The city replaced pipelines and installed 25,000 water meters to maintain the efficiency and effectiveness of water consumption, according to Dr. Dharmendra Gill, managing director and CEO of the water and sewage government company Shimla Jal Prabandhan Nigam. 

To prevent further water contamination outbreaks, Shimla is enforcing rigorous testing. Dr. Saruchi Paga, assistant professor at Indira Gandhi Medical College & Hospital’s Department of Microbiology in Shimla, oversees 20 water bacteriology testing for the city. Reported hepatitis A cases decreased by up to 17% and as of September were down by 62%, according to Paga. People are still being advised to boil water to protect against diseases because seasonal outbreaks might occur, she said.

“I'm very glad that they are testing and they are really giving some importance to the cleanliness of the water,” said Vats, the hospital worker who lost her husband. 

Shimla residents are adopting new preventative measures and seeing noticeable changes.

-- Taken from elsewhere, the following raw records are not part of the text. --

(** With a buffer that checks the bounds of a write, no render succeeds,
    whatever the grid: GET /frame-image answers 500 in every state, and
    POST /api/frame with a valid message throws in every state. *)
Theorem bounds_checked_buffer_fails_every_render `{Lib} (w : World) :
  bounds_checked →
  (∃ e, get_frame_image w
        = (Ret (Response 500 (Plain "Error generating image")),
           MkWorld (grid w) (userPixels w) (disk w)
             (trace w ++ [ConsoleError e]))) ∧
  (∀ messageBytes fid,
     (verifyFarcasterMessage messageBytes w).1 = Ret true →
     ∃ e, (post_api_frame messageBytes fid w).1 = Throw e).
Proof.
  intros Hchecked. split.
  - destruct (generateImage_bounds_checked (grid w) JNull JNull Hchecked)
      as [e He].
    exists e. unfold get_frame_image, try_catch, bind, lift, emit, ret.
    by rewrite He.
  - intros messageBytes fid Hvalid%verifyFarcasterMessage_true.
    rewrite (post_api_frame_valid _ _ _ Hvalid).
    pose proof (claim_fuel fid w) as Hfuel.
    destruct (claim fid w) as [[position|e|] w']; simpl in *;
      [|by eauto|done].
    destruct (generateImage_bounds_checked (grid w') (opt_x position)
                (opt_y position) Hchecked) as [e He].
    exists e. by rewrite He.
Qed.

Lemma bounds_checked_buffer_fails_every_render_witness :
  ∃ e, (@get_frame_image strict_lib (initial_world empty_disk)).1
       = Ret (Response 500 (Plain "Error generating image")) ∧
       trace (@get_frame_image strict_lib (initial_world empty_disk)).2
       = [ConsoleError e].
Proof.
  destruct (proj1 (@bounds_checked_buffer_fails_every_render strict_lib
                     (initial_world empty_disk) strict_lib_bounds_checked))
    as [e He].
  exists e. rewrite He. split; reflexivity.
Defined.

(** A message that the hub does not validate claims nothing: when the hub
    returns anything but [valid], or throws, POST /api/frame answers 400
    and leaves the grid, the index and the files as they are; it logs the
    exception of the hub and nothing else. *)
Theorem unvalidated_message_claims_nothing `{Lib} (messageBytes fid : string)
    (w : World) :
  hub_validateMessage messageBytes ≠ Returns true →
  (post_api_frame messageBytes fid w).1
  = Ret (Response 400 (ErrorJson "Invalid Farcaster signature")) ∧
  grid (post_api_frame messageBytes fid w).2 = grid w ∧
  userPixels (post_api_frame messageBytes fid w).2 = userPixels w ∧
  disk (post_api_frame messageBytes fid w).2 = disk w ∧
  trace (post_api_frame messageBytes fid w).2
  = trace w ++ match hub_validateMessage messageBytes with
               | Throws e => [ConsoleError e]
               | Returns _ => []
               end.
Proof.
  intros Hhub. by rewrite (post_api_frame_invalid _ _ _ Hhub).
Qed.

Vats’ family has since started cleaning their water tanks twice a year after monsoons and winters, instead of every couple of years. The school where John works no longer needs to adopt wasteful practices to circumvent water shortages. In the cafeteria, for instance, staff can wash dishes regularly.  "We don't have to keep a stock of paper plates handy,” she said.

Summer 2019 was the first time in the last decade that Shimla supplied water continuously every day, according to Gill, and there haven’t been any jaundice reports in the city in three years.

Global Citizen continues to campaign for access to WASH and prevent water crises around the world over the next ten years, in a final push to help meet the UN’s Global Goals and end extreme poverty by 2030.